━━━━━ Dataset
Lemma scanned_apply_row_ndv (R : Z -> Z -> Prop) f (k : Z) (inv : bool) (m0 m : BitGrid)
    (row_ndv : list bool) (boff_x bsize_x y : Z) :
  scanned R f (combination_rule k inv) m0 m ->
  0 <= k -> 0 <= boff_x -> boff_x + bsize_x <= w m0 -> 0 <= y < h m0 ->
  (forall i, 0 <= i < bsize_x -> ~ R (boff_x + i) y) ->
  (forall i, 0 <= i < bsize_x -> load row_ndv i = f (boff_x + i) y) ->
  scanned (fun x' y' => R x' y' \/ (y' = y /\ boff_x <= x' < boff_x + bsize_x)) f
          (combination_rule k inv) m0
          (apply_row_ndv k inv row_ndv boff_x bsize_x y m).
Proof.
  intros Hsc Hk Hbx Hbw Hy Hfresh Hrow. unfold apply_row_ndv.
  destruct (k =? 0) eqn:Ek; [|destruct inv].
  - assert (k = 0) by lia. subst k.
    apply scanned_row; try assumption.
    intros i Hi. rewrite (Hrow i Hi).
    intros m1 Hwf Hin. rewrite combination_rule_seed. apply writes_pixel_seed; assumption.
  - apply scanned_row; try assumption.
    intros i Hi. rewrite (Hrow i Hi). apply writes_pixel_remove. lia.
  - apply scanned_row; try assumption.
    intros i Hi. rewrite (Hrow i Hi). apply writes_pixel_add. lia.
Qed.

(** The flags [arrayCheckNdv] leaves in the row buffer. *)
Lemma arrayCheckNdv_load {T : Type} (is_ndv : T -> bool) (in_data : list T)
    (mask_out : list bool) (n : Z) (s : Z -> T) :
  (Z.to_nat n <= length mask_out)%nat ->
  (forall i, 0 <= i < n -> in_data !! Z.to_nat i = Some (s i)) ->
  forall i, 0 <= i < n -> load (arrayCheckNdv is_ndv in_data mask_out n) i = is_ndv (s i).
Proof.
  intros Hlen Hin. unfold arrayCheckNdv.
  pose proof (for_int_ind
    (fun i out => length out = length mask_out /\
                  forall j, 0 <= j < i -> load out j = is_ndv (s j))
    n (fun out i => match in_data !! Z.to_nat i with
                    | Some v => store out i (is_ndv v)
                    | None => out
                    end) mask_out) as H.
  cbv beta in H. destruct H as [_ Hv].
  - split; [reflexivity | intros j Hj; lia].
  - intros i out Hi [Hl Hv]. rewrite (Hin i Hi). split; [rewrite length_store; exact Hl|].
    intros j Hj. destruct (Z.eq_dec j i) as [->|Hne].
    + apply load_store_same; lia.
    + rewrite load_store_other by lia. apply Hv. lia.
  - intros i Hi. apply Hv. lia.
Qed.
━━━━━━━━━━
● Exercise
The response must hold only the lines above from the line with "(in_data : list T)" through the line with "pose proof (for_int_ind", each copied exactly, both ends kept.

● Answer section
Lemma arrayCheckNdv_load {T : Type} (is_ndv : T -> bool) (in_data : list T)
    (mask_out : list bool) (n : Z) (s : Z -> T) :
  (Z.to_nat n <= length mask_out)%nat ->
  (forall i, 0 <= i < n -> in_data !! Z.to_nat i = Some (s i)) ->
  forall i, 0 <= i < n -> load (arrayCheckNdv is_ndv in_data mask_out n) i = is_ndv (s i).
Proof.
  intros Hlen Hin. unfold arrayCheckNdv.
  pose proof (for_int_ind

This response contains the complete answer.